One of the more neverending debates I have with my entrepreneurial friends is over development of new business lines. Regardless of how big or small you are, venturing outside of your comfort zone tends to require new skill, new connections and cash. Most of all, it’s about the right timing.
There are a few things that success is not about:
Potential. Ever hear someone tell you that they have an awesome business, incredible revenue growth and potential – but they just don’t have the cash to grow as fast as they possibly could? Bullshit. Investors love great ideas and growth potential – what they don’t like the risk. So if you have an incredible potential and incredible risk – you’re like everyone else out there.
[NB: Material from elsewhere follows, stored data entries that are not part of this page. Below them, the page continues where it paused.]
Definition sdc_ssrc (m : bytes) (b : nat) : Z := ntoh32u host (load host 4 m b).

Definition sdc_set_ssrc (m : bytes) (b : nat) (s : Z) : bytes :=
  store host 4 m b (hton32u host s).

(** SdesItemHeader: [type_] at 0, [len_] at 1 *)
Definition sdi_reset (m : bytes) (b : nat) : bytes := overwrite (overwrite m (b + 1) [0]) b [0].

Definition sdi_type (m : bytes) (b : nat) : Z := m !!! b.

Definition sdi_set_type (m : bytes) (b : nat) (t : Z) : bytes := overwrite m b [u8 t].

Definition sdi_text_len (m : bytes) (b : nat) : nat := Z.to_nat (m !!! (b + 1)%nat).

Definition sdi_set_text_len (m : bytes) (b : nat) (len : nat) : res bytes :=
  panic_if (MaxTextLen <? len)%nat
    (Ok (overwrite m (b + 1) [u8 (Z.of_nat len)])).

Definition sdi_text (b : nat) : nat := (b + sizeof_SdesItemHeader)%nat.

Definition sdes_reset (m : bytes) (b : nat) : res bytes := ph_reset m b RTCP_SDES.

(** * BYE *)

(** ByeSourceHeader: [ssrc_] at 0 *)
Definition bys_reset (m : bytes) (b : nat) : bytes := store host 4 m b 0.

Definition bys_ssrc (m : bytes) (b : nat) : Z := ntoh32u host (load host 4 m b).

Definition bys_set_ssrc (m : bytes) (b : nat) (s : Z) : bytes :=
  store host 4 m b (hton32u host s).

(** ByeReasonHeader: [len_] at 0 *)
Definition byr_reset (m : bytes) (b : nat) : bytes := overwrite m b [0].

Definition byr_text_len (m : bytes) (b : nat) : nat := Z.to_nat (m !!! b).

Definition byr_set_text_len (m : bytes) (b : nat) (len : nat) : res bytes :=
  panic_if (MaxTextLen <? len)%nat
    (Ok (overwrite m b [u8 (Z.of_nat len)])).

Definition byr_text (b : nat) : nat := (b + sizeof_ByeReasonHeader)%nat.

Definition bye_reset (m : bytes) (b : nat) : res bytes := ph_reset m b RTCP_BYE.

(** * XR *)

(** XrPacket: the packet header, [ssrc_] at 4 *)
Definition xr_reset (m : bytes) (b : nat) : res bytes :=
  let* m := ph_reset m b RTCP_XR in
  Ok (store host 4 m (b + 4) 0).

Definition xr_ssrc (m : bytes) (b : nat) : Z := ntoh32u host (load host 4 m (b + 4)).

Definition xr_set_ssrc (m : bytes) (b : nat) (ssrc : Z) : bytes :=
  store host 4 m (b + 4) (hton32u host ssrc).

(** XrBlockHeader: [block_type_] at 0, [type_specific_] at 1, [length_] at 2 *)
Definition xb_block_type (m : bytes) (b : nat) : Z := m !!! b.

Definition xb_set_block_type (m : bytes) (b : nat) (bt : Z) : bytes := overwrite m b [u8 bt].

Definition xb_type_specific (m : bytes) (b : nat) : Z := m !!! (b + 1)%nat.

Definition xb_set_type_specific (m : bytes) (b : nat) (t : Z) : bytes := overwrite m (b + 1) [t].

Definition xb_reset (m : bytes) (b : nat) (bt : Z) : bytes :=
  let m := overwrite m (b + 1) [0] in
  let m := overwrite m b [0] in
  let m := store host 2 m (b + 2) 0 in
  xb_set_block_type m b bt.

Definition xb_len_words (m : bytes) (b : nat) : Z := ntoh16u host (load host 2 m (b + 2)).

Definition xb_set_len_words (m : bytes) (b : nat) (len : Z) : bytes :=
  store host 2 m (b + 2) (hton16u host len).

Definition xb_len_bytes (m : bytes) (b : nat) : nat := rtcp_length_2_size_t (xb_len_words m b).

Definition xb_set_len_bytes (m : bytes) (b : nat) (len : nat) : res bytes :=
  let* w := size_t_2_rtcp_length len in
  Ok (xb_set_len_words m b w).

(** XrRrtrBlock: the block header, [ntp_timestamp_] at 4 *)
Definition rrtr_reset (m : bytes) (b : nat) : bytes :=
  ntp64_set_value (xb_reset m b XR_RRTR) (b + 4) 0.

Definition rrtr_ntp_timestamp (m : bytes) (b : nat) : Z := ntp64_value m (b + 4).

Definition rrtr_set_ntp_timestamp (m : bytes) (b : nat) (t : Z) : bytes :=
  ntp64_set_value m (b + 4) t.

(** XrDlrrSubblock: [ssrc_] at 0, [last_rr_] at 4, [delay_last_rr_] at 8 *)
Definition dls_reset (m : bytes) (b : nat) : bytes :=
  let m := store host 4 m b 0 in
  let m := ntp32_set_value m (b + 4) 0 in
  ntp32_set_value m (b + 8) 0.

Definition dls_ssrc (m : bytes) (b : nat) : Z := ntoh32u host (load host 4 m b).

Definition dls_set_ssrc (m : bytes) (b : nat) (ssrc : Z) : bytes :=
  store host 4 m b (hton32u host ssrc).

Definition dls_last_rr (m : bytes) (b : nat) : Z := ntp32_value m (b + 4).

Definition dls_set_last_rr (m : bytes) (b : nat) (x : Z) : bytes := ntp32_set_value m (b + 4) x.

Definition dls_delay_last_rr (m : bytes) (b : nat) : Z := ntp32_value m (b + 8).

Definition dls_set_delay_last_rr (m : bytes) (b : nat) (x : Z) : bytes :=
  ntp32_set_value m (b + 8) (ntp_clamp_32 x MaxDelay).

(** XrDlrrBlock: the block header, then the sub-blocks *)
Definition dlrr_reset (m : bytes) (b : nat) : bytes := xb_reset m b XR_DLRR.

Definition dlrr_num_subblocks (m : bytes) (b : nat) : nat :=
  ((xb_len_bytes m b - sizeof_XrBlockHeader) / sizeof_XrDlrrSubblock)%nat.

Definition dlrr_get_subblock (m : bytes) (b i : nat) : res nat :=
  get_block_by_index sizeof_XrDlrrSubblock sizeof_XrDlrrBlock b i (dlrr_num_subblocks m b).

(** XrMeasurementInfoBlock: the block header, [ssrc_] at 4, [reserved_] at 8,
    [first_seq_] at 10, [interval_first_seq_] at 12, [interval_last_seq_] at 16,
    [interval_duration_] at 20, [cum_duration_] at 24 *)
Definition mi_reset (m : bytes) (b : nat) : bytes :=
  let m := xb_reset m b XR_MEASUREMENT_INFO in
  let m := store host 4 m (b + 4) 0 in
  let m := store host 2 m (b + 8) 0 in
  let m := store host 2 m (b + 10) 0 in
  let m := store host 4 m (b + 12) 0 in
  let m := store host 4 m (b + 16) 0 in
  let m := ntp32_set_value m (b + 20) 0 in
  ntp64_set_value m (b + 24) 0.

Definition mi_ssrc (m : bytes) (b : nat) : Z := ntoh32u host (load host 4 m (b + 4)).

Definition mi_set_ssrc (m : bytes) (b : nat) (ssrc : Z) : bytes :=
  store host 4 m (b + 4) (hton32u host ssrc).

Definition mi_first_seq (m : bytes) (b : nat) : Z := ntoh16u host (load host 2 m (b + 10)).

Definition mi_set_first_seq (m : bytes) (b : nat) (x : Z) : bytes :=
  store host 2 m (b + 10) (hton16u host x).

Definition mi_interval_first_seq (m : bytes) (b : nat) : Z :=
  ntoh32u host (load host 4 m (b + 12)).

Definition mi_set_interval_first_seq (m : bytes) (b : nat) (x : Z) : bytes :=
  store host 4 m (b + 12) (hton32u host x).

Definition mi_interval_last_seq (m : bytes) (b : nat) : Z :=
  ntoh32u host (load host 4 m (b + 16)).

Definition mi_set_interval_last_seq (m : bytes) (b : nat) (x : Z) : bytes :=
  store host 4 m (b + 16) (hton32u host x).

Definition mi_interval_duration (m : bytes) (b : nat) : Z := ntp32_value m (b + 20).

Definition mi_set_interval_duration (m : bytes) (b : nat) (x : Z) : bytes :=
  ntp32_set_value m (b + 20) (ntp_clamp_32 x MaxDelay).

Definition mi_cum_duration (m : bytes) (b : nat) : Z := ntp64_value m (b + 24).

Definition mi_set_cum_duration (m : bytes) (b : nat) (t : Z) : bytes :=
  ntp64_set_value m (b + 24) t.

(** XrDelayMetricsBlock: the block header, [ssrc_] at 4, [mean_rtt_] at 8, [min_rtt_]
    at 12, [max_rtt_] at 16, [e2e_latency_] at 20 *)
Definition dm_reset (m : bytes) (b : nat) : bytes :=
  let m := xb_reset m b XR_DELAY_METRICS in
  let m := store host 4 m (b + 4) 0 in
  let m := ntp32_set_value m (b + 8) MetricUnavail_32 in
  let m := ntp32_set_value m (b + 12) MetricUnavail_32 in
  let m := ntp32_set_value m (b + 16) MetricUnavail_32 in
  ntp64_set_value m (b + 20) MetricUnavail_64.

Definition dm_metric_flag (m : bytes) (b : nat) : Z :=
  get_bit_field (xb_type_specific m b) 6 0x03.

Definition dm_set_metric_flag (m : bytes) (b : nat) (f : Z) : bytes :=
  xb_set_type_specific m b (set_bit_field 8 (xb_type_specific m b) f 6 0x03).

Definition dm_ssrc (m : bytes) (b : nat) : Z := ntoh32u host (load host 4 m (b + 4)).

Definition dm_set_ssrc (m : bytes) (b : nat) (ssrc : Z) : bytes :=
  store host 4 m (b + 4) (hton32u host ssrc).

Definition dm_has_mean_rtt (m : bytes) (b : nat) : bool :=
  negb (ntp32_value m (b + 8) =? MetricUnavail_32).

Definition dm_mean_rtt (m : bytes) (b : nat) : Z := ntp32_value m (b + 8).

Definition dm_set_mean_rtt (m : bytes) (b : nat) (x : Z) : bytes :=
  ntp32_set_value m (b + 8) (ntp_clamp_32 x (MetricUnavail_32 - 1)).

Definition dm_has_min_rtt (m : bytes) (b : nat) : bool :=
  negb (ntp32_value m (b + 12) =? MetricUnavail_32).

Definition dm_min_rtt (m : bytes) (b : nat) : Z := ntp32_value m (b + 12).

Definition dm_set_min_rtt (m : bytes) (b : nat) (x : Z) : bytes :=
  ntp32_set_value m (b + 12) (ntp_clamp_32 x (MetricUnavail_32 - 1)).

Definition dm_has_max_rtt (m : bytes) (b : nat) : bool :=
  negb (ntp32_value m (b + 16) =? MetricUnavail_32).

Definition dm_max_rtt (m : bytes) (b : nat) : Z := ntp32_value m (b + 16).

Definition dm_set_max_rtt (m : bytes) (b : nat) (x : Z) : bytes :=
  ntp32_set_value m (b + 16) (ntp_clamp_32 x (MetricUnavail_32 - 1)).

Definition dm_has_e2e_latency (m : bytes) (b : nat) : bool :=
  negb (ntp64_value m (b + 20) =? MetricUnavail_64).

Definition dm_e2e_latency (m : bytes) (b : nat) : Z := ntp64_value m (b + 20).

Definition dm_set_e2e_latency (m : bytes) (b : nat) (t : Z) : bytes :=
  ntp64_set_value m (b + 20) (ntp_clamp_64 t (MetricUnavail_64 - 1)).

(** XrQueueMetricsBlock: the block header, [ssrc_] at 4, [niq_latency_] at 8,
    [niq_stalling_] at 12 *)
Definition qm_reset (m : bytes) (b : nat) : bytes :=
  let m := xb_reset m b XR_QUEUE_METRICS in
  let m := store host 4 m (b + 4) 0 in
  let m := ntp32_set_value m (b + 8) MetricUnavail_32 in
  ntp32_set_value m (b + 12) MetricUnavail_32.

Definition qm_metric_flag (m : bytes) (b : nat) : Z :=
  get_bit_field (xb_type_specific m b) 6 0x03.

Definition qm_set_metric_flag (m : bytes) (b : nat) (f : Z) : bytes :=
  xb_set_type_specific m b (set_bit_field 8 (xb_type_specific m b) f 6 0x03).

Definition qm_ssrc (m : bytes) (b : nat) : Z := ntoh32u host (load host 4 m (b + 4)).

Definition qm_set_ssrc (m : bytes) (b : nat) (ssrc : Z) : bytes :=
  store host 4 m (b + 4) (hton32u host ssrc).

Definition qm_has_niq_latency (m : bytes) (b : nat) : bool :=
  negb (ntp32_value m (b + 8) =? MetricUnavail_32).

Definition qm_niq_latency (m : bytes) (b : nat) : Z := ntp32_value m (b + 8).

Definition qm_set_niq_latency (m : bytes) (b : nat) (t : Z) : bytes :=
  ntp32_set_value m (b + 8) (ntp_clamp_32 t (MetricUnavail_32 - 1)).

Definition qm_has_niq_stalling (m : bytes) (b : nat) : bool :=
  negb (ntp32_value m (b + 12) =? MetricUnavail_32).

Definition qm_niq_stalling (m : bytes) (b : nat) : Z := ntp32_value m (b + 12).

Definition qm_set_niq_stalling (m : bytes) (b : nat) (t : Z) : bytes :=
  ntp32_set_value m (b + 12) (ntp_clamp_32 t (MetricUnavail_32 - 1)).

End Headers.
Uniqueness. Almost every hopeless entrepreneur that has sold himself his own dream believes they have a unique business model. The problem with that is that business models are easy to copy and more savvy people can get things done faster than people obsessed with perfection and quality.
Connections. It’s all about who you know, right? Unless you deliver a total disaster. Then those connections are your enemy because nothing spreads faster than bad news. In every new venture, you have to establish new partnerships but that is by no means the primary vehicle for business development. For some reason, many people I’ve met in business spend an incredible amount of time trying to network but it rarely works out – I suppose because it’s more enjoyable and easier than actually working.
Right Message, Wrong Timing
Even if you have a great product, if your timing is wrong you’re going to be spinning tires. For example, if you just decided that you were going to start building networks or selling computers at the time when the world turned to the cloud and tablets, you’d be out of luck even if you got fancy with financing because you’re pushing in the wrong direction. Marketing hardware and large investments in a bad economy is the wrong message.
But let’s say you had the right message – it’s all about the cloud now so let me ride the hype! I’m gonna build me a data center! Well, slow down Bob. First, what is different from your data center and thousands of others that are already built and not at capacity.. aside from not having SAS70 Type II audits, bandwidth redundancy, power redundancy, business history – you know, the stuff that takes years to develop and prove? Being right alone is not enough if you’re showing up late to the show.
Right Message, Perfect Timing.
The trick to having the right message is research, experience, case studies, test marketing. That part is relatively easy.
In terms of timing, you have to be lucky.
There you go, class dismissed. Do some research and toss the dice and hope they come up lucky. Hey, the blog is free
On a more serious note, I wanted to write this because I speak to a lot of you that are currently reorganizing and refocusing your companies to move them forward. Not all business models work forever – we had a great run with managed services. The cloud move in the small business we are enjoying right now won’t last forever either.
Focus on growing a dynamic, versatile company. Don’t fall in love with what you’re trying to sell, try to build what your customers want to buy. Demand should drive sales which should drive marketing which should drive more demand. If your chain is not spinning in that direction or is missing any of the components you’re going nowhere fast.
Most of all, accept failure. For every Own Web Now, ExchangeDefender, Shockey Monkey and CloudBlock I’ve got 20 other things I’ve tried to build and it just didn’t work out. Remember all that hype around Health Care IT that flopped? Well, what if you sunk all that money and effort into the cloud? The point isn’t to dwell on the stuff that didn’t pan out but to stay focused on building the next thing.
Do your research.
Stay ahead of the curve.
Stay loyal to your clients and deliver what they are asking.
Everything else will fall into place given enough passion, effort and luck.